§ **Description of the task**: Restate word for word the lines in the listing below, starting at the line containing "eapply finishes_bind; [unfold" and ending at the line containing "finishes_bind; [exact Hrun|apply", both included; leave out the rest.

[Information — start]

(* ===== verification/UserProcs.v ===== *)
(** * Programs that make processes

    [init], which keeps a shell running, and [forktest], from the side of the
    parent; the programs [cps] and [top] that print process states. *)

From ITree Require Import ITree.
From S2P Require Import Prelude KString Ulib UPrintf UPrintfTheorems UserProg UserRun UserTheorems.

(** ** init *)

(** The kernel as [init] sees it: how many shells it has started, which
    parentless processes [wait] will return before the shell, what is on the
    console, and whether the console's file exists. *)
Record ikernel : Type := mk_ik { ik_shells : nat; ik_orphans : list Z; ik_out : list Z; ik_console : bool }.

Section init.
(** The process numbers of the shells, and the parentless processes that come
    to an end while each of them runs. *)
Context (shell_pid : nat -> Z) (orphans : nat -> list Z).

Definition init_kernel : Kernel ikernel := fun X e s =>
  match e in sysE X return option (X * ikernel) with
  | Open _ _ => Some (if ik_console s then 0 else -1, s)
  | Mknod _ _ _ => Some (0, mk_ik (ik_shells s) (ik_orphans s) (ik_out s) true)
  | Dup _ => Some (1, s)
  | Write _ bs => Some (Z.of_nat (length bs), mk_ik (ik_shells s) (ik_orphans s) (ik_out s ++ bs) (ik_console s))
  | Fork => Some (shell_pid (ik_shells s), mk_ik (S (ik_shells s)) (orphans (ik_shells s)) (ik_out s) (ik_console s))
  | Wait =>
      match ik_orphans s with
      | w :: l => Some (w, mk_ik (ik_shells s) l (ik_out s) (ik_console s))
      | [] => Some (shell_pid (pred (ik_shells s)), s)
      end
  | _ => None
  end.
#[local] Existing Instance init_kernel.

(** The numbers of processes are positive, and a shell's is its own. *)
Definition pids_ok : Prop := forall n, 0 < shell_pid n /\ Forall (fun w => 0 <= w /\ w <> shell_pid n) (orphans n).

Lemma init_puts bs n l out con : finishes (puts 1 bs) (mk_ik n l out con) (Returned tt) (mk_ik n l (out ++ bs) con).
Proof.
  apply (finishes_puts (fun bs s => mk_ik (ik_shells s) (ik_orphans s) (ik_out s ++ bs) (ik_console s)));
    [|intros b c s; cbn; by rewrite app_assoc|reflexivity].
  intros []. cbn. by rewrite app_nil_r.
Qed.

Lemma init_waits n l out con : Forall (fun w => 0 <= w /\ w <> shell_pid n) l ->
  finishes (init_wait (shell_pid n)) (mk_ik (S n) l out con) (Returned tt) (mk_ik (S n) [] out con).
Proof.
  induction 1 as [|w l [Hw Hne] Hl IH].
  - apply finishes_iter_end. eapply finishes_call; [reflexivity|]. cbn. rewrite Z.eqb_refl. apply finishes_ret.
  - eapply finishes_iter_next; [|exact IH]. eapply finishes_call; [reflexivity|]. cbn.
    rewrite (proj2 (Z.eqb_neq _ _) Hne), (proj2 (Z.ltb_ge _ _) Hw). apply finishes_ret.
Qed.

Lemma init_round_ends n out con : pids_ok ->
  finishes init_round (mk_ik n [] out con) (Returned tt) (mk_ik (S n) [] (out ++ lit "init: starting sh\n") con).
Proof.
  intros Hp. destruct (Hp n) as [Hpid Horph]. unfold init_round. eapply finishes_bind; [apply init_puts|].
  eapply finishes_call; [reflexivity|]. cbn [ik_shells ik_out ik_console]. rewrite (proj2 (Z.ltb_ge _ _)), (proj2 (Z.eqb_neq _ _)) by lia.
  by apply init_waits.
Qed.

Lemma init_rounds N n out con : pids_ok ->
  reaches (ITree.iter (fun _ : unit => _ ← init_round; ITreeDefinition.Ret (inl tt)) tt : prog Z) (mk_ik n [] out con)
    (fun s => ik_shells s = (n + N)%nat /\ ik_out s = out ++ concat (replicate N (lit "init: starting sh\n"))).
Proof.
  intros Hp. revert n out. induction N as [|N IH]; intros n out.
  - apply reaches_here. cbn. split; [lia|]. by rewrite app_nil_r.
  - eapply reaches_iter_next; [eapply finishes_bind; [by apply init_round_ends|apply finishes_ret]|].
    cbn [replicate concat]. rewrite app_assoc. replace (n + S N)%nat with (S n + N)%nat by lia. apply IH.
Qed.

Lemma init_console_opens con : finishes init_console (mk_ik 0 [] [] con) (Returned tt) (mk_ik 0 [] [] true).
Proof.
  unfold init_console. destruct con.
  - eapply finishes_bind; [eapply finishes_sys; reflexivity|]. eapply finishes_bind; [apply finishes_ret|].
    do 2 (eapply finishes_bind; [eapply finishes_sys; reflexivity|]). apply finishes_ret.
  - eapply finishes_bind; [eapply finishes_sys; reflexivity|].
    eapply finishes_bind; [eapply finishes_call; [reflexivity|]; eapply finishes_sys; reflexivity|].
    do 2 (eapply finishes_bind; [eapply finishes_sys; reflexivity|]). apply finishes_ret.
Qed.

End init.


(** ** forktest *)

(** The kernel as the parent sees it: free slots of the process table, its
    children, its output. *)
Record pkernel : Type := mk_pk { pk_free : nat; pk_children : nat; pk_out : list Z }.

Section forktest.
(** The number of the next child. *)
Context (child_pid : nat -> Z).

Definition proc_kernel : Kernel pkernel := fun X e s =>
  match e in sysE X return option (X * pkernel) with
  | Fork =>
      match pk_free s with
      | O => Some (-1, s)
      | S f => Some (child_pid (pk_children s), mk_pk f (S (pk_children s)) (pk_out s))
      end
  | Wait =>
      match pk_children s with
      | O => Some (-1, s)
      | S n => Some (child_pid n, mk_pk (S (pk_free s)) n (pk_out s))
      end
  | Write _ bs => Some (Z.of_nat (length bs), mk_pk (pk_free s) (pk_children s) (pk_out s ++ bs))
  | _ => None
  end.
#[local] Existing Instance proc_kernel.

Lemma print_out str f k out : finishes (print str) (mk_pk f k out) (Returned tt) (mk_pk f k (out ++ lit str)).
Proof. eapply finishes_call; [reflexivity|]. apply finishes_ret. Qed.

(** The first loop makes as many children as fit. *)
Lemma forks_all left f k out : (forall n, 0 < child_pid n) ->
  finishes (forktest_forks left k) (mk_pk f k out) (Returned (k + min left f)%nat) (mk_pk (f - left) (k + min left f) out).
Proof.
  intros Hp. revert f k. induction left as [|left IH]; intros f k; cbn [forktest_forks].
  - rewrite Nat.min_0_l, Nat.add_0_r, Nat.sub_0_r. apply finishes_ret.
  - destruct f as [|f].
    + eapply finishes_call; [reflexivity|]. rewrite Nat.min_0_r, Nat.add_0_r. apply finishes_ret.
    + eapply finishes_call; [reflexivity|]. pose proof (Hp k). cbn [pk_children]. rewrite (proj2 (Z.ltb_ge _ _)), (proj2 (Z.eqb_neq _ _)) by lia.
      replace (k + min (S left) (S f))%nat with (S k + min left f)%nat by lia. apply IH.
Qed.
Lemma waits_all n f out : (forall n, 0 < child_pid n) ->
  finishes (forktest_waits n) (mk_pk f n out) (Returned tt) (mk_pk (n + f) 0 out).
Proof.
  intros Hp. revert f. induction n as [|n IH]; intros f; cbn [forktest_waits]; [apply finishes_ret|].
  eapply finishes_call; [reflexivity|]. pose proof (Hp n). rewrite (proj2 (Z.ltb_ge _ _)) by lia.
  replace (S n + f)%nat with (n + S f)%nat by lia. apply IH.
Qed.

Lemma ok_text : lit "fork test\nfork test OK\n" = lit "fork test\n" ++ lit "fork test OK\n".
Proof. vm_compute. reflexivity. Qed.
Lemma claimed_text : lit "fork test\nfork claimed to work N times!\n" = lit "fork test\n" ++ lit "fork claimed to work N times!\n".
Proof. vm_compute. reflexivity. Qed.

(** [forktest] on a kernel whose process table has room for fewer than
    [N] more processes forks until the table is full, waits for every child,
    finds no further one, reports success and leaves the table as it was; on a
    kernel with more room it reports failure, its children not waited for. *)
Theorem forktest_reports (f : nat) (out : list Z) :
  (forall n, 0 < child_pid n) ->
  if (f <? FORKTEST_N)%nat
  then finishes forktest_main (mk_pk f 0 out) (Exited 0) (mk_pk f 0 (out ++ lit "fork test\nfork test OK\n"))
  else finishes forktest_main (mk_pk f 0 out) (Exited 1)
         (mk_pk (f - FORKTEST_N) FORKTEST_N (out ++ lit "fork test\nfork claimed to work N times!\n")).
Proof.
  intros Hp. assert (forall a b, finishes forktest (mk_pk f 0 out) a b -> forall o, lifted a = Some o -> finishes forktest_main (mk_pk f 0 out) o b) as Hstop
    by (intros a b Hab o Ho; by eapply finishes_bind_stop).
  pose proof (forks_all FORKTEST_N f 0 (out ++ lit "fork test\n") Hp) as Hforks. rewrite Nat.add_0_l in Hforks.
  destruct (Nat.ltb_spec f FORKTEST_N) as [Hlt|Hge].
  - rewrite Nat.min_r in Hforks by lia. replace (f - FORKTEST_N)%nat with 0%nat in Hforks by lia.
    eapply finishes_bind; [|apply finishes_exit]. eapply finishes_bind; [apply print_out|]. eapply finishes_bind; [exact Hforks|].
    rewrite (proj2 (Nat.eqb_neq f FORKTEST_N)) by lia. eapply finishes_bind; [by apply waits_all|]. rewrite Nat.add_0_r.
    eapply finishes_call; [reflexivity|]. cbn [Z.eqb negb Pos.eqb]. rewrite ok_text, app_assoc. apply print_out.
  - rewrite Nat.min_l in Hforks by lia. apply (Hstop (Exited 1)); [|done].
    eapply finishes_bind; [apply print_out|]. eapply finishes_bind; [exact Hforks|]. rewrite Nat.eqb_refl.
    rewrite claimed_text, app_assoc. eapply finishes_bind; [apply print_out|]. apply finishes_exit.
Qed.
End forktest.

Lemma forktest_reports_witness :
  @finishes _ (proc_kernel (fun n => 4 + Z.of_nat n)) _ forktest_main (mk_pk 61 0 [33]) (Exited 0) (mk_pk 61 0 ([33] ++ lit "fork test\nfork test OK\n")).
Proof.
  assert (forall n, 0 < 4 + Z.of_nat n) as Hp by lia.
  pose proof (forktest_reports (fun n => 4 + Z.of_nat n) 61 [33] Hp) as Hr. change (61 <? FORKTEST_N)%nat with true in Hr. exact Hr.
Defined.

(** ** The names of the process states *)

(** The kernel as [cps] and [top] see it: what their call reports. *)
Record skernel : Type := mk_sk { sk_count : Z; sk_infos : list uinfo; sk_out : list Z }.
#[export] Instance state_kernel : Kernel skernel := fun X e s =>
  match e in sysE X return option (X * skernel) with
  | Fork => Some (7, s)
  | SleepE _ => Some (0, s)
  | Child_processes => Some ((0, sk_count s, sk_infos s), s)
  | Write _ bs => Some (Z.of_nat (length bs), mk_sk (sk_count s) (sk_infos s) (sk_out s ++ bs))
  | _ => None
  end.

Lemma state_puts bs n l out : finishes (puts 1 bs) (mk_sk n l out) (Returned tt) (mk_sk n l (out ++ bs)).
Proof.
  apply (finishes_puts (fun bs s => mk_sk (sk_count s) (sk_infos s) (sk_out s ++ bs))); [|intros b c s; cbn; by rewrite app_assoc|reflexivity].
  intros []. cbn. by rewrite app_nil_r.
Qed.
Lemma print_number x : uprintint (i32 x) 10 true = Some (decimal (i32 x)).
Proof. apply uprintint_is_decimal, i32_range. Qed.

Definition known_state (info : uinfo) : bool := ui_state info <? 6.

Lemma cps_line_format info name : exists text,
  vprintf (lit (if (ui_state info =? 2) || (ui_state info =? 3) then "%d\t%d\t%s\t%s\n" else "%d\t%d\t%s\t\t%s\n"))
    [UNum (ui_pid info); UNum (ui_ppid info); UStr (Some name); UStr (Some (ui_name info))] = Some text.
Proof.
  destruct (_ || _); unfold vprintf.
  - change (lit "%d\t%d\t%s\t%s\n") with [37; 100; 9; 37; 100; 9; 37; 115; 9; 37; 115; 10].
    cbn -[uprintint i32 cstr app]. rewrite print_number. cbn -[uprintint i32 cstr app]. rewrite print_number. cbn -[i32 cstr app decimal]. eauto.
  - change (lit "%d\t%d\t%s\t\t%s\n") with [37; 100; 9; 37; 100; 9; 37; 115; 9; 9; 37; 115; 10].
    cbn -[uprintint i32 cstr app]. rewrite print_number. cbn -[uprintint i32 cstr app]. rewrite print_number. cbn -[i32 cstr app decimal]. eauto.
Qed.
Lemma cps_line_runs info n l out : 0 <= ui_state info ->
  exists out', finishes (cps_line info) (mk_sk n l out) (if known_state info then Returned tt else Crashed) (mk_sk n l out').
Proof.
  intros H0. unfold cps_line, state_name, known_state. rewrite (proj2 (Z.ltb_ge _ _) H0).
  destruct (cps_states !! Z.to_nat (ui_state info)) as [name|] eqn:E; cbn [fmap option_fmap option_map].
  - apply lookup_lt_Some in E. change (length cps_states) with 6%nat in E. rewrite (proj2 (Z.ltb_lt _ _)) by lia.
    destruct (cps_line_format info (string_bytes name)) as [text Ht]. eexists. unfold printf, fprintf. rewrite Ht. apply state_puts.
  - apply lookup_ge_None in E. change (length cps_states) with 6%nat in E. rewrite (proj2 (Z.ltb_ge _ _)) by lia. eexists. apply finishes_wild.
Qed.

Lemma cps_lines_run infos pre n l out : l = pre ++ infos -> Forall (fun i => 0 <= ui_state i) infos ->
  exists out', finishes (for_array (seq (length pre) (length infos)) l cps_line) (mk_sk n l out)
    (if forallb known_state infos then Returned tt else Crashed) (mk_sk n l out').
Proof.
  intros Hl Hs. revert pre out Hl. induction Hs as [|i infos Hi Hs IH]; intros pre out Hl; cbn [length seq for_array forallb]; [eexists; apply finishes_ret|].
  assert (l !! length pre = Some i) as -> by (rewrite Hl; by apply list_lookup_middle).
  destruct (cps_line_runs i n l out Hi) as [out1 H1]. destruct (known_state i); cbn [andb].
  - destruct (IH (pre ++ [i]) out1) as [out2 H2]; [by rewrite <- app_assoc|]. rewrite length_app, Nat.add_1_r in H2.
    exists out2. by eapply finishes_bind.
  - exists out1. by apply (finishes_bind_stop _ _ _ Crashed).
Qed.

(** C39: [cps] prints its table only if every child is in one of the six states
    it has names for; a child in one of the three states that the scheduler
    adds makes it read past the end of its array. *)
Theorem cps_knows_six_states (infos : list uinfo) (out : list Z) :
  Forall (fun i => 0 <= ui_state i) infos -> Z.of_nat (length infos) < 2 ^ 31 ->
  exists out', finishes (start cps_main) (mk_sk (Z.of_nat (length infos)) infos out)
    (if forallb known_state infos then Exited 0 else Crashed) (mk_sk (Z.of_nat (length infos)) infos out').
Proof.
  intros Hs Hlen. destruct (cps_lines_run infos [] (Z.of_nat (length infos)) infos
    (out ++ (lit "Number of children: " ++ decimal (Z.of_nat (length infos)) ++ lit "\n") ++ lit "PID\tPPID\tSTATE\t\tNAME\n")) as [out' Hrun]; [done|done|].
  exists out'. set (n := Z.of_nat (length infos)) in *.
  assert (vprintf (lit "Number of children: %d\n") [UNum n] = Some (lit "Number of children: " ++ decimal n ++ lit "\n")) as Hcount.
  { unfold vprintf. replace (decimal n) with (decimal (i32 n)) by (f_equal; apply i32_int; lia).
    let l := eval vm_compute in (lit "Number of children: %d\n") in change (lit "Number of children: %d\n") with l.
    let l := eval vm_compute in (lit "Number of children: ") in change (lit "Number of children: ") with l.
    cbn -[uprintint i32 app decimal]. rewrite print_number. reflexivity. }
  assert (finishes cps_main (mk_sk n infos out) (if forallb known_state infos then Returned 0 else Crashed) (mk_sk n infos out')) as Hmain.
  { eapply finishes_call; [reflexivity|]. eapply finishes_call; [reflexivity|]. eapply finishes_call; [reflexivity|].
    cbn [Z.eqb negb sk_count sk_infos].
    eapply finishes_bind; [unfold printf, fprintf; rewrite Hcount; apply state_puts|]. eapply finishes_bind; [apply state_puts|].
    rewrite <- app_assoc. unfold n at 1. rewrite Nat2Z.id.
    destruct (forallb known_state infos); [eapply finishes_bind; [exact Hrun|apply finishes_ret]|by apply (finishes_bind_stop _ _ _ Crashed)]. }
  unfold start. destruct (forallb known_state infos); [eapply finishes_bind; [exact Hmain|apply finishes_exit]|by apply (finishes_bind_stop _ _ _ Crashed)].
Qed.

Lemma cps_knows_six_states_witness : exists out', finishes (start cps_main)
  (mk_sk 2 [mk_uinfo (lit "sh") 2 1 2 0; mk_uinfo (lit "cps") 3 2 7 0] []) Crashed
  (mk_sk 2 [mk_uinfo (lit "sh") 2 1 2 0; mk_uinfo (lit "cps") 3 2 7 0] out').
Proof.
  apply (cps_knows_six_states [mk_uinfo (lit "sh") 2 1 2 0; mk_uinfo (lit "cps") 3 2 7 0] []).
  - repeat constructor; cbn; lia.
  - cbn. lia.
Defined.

[Information — finish]
[Information — start]

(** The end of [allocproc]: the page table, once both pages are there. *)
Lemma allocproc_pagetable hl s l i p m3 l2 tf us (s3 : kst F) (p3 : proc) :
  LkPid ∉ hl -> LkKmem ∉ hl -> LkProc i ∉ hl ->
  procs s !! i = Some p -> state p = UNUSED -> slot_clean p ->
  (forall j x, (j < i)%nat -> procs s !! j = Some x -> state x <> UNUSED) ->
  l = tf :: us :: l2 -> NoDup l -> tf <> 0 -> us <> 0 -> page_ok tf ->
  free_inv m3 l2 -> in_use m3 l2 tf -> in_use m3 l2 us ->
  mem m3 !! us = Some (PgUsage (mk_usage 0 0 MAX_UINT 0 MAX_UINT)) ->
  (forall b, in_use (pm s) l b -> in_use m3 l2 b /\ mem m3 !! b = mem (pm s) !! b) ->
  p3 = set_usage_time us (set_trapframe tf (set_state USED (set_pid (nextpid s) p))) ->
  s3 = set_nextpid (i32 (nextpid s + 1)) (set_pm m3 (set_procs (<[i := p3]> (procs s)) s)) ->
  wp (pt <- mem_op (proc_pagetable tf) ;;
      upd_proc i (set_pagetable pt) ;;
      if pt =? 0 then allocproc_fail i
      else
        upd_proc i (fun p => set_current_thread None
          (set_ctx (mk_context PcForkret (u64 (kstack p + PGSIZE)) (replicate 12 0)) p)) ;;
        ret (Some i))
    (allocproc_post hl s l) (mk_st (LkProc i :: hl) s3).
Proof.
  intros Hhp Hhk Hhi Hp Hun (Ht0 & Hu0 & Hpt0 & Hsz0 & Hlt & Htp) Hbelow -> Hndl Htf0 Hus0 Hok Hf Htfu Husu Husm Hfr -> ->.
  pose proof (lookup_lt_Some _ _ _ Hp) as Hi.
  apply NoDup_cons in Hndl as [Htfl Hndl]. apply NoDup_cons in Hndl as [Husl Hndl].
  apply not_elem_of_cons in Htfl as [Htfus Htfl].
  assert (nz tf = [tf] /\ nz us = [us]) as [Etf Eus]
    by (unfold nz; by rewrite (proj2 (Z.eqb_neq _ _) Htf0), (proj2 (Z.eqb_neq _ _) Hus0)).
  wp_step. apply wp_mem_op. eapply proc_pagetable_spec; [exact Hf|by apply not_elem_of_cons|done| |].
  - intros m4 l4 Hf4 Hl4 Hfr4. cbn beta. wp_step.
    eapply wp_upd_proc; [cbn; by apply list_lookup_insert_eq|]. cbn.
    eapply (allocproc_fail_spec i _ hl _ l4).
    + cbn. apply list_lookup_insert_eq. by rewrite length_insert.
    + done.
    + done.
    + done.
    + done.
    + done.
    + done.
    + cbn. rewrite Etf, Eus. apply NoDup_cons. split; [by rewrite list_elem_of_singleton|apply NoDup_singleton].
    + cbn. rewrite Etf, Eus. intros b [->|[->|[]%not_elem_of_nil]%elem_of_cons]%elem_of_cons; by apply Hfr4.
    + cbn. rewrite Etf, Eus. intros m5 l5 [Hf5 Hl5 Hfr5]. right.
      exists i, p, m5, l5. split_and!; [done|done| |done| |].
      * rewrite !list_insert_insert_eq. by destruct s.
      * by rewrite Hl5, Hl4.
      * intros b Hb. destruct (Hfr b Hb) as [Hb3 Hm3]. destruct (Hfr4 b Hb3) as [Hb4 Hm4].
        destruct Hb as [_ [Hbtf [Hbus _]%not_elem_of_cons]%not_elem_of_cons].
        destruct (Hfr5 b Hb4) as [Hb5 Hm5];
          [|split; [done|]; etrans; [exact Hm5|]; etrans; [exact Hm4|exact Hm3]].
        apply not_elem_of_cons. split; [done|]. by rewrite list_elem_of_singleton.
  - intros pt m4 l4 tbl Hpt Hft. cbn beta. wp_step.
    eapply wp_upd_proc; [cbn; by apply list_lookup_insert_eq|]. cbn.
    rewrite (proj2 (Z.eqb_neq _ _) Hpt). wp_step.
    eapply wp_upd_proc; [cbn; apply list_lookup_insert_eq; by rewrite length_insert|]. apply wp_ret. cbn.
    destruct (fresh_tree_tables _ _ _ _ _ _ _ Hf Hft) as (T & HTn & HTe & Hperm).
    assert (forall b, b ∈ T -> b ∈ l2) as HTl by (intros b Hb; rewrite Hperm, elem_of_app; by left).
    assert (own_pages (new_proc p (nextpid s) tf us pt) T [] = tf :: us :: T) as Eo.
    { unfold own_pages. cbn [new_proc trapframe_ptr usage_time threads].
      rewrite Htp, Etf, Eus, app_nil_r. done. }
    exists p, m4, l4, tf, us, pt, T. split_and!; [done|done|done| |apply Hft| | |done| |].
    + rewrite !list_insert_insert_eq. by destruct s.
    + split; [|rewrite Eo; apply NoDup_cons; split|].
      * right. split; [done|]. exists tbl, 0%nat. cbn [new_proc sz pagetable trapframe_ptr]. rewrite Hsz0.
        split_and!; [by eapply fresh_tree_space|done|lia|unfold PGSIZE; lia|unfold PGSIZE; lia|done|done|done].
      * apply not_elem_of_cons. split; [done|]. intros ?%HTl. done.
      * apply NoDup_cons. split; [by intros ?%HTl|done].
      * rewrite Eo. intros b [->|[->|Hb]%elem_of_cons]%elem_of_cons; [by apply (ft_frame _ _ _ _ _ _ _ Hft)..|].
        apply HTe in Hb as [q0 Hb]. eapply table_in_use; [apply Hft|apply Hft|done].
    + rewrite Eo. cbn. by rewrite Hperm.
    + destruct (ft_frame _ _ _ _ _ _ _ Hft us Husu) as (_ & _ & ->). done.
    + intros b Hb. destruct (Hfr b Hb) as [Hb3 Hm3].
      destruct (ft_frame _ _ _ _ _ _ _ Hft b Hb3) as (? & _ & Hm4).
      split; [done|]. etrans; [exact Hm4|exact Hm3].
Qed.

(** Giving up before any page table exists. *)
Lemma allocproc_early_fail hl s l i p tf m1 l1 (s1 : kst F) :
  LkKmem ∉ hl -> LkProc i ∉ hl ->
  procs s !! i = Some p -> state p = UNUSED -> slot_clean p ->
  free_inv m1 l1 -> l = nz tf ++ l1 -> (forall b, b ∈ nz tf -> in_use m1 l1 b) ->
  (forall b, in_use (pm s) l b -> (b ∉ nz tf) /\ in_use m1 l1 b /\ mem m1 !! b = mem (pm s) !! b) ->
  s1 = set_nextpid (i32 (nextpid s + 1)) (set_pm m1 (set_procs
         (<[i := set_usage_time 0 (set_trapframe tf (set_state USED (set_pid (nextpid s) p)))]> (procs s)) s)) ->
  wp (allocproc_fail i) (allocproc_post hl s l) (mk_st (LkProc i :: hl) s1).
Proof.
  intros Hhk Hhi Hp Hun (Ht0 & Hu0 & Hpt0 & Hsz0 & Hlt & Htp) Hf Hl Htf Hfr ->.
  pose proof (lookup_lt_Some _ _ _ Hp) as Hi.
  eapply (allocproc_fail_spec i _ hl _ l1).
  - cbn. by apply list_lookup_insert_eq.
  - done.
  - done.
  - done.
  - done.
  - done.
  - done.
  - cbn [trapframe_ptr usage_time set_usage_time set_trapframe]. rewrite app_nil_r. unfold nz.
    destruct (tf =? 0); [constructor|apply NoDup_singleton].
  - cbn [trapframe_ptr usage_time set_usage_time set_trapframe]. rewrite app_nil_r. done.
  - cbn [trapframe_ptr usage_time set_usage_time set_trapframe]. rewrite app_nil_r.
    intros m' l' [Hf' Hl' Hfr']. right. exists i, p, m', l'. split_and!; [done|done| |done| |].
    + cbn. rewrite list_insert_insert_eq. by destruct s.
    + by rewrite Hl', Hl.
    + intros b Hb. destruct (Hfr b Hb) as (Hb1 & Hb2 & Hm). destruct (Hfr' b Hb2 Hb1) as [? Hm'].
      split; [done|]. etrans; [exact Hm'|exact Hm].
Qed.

[Information — finish]

§ **Your solution**:
    eapply finishes_bind; [unfold printf, fprintf; rewrite Hcount; apply state_puts|]. eapply finishes_bind; [apply state_puts|].
    rewrite <- app_assoc. unfold n at 1. rewrite Nat2Z.id.
    destruct (forallb known_state infos); [eapply finishes_bind; [exact Hrun|apply finishes_ret]|by apply (finishes_bind_stop _ _ _ Crashed)]. }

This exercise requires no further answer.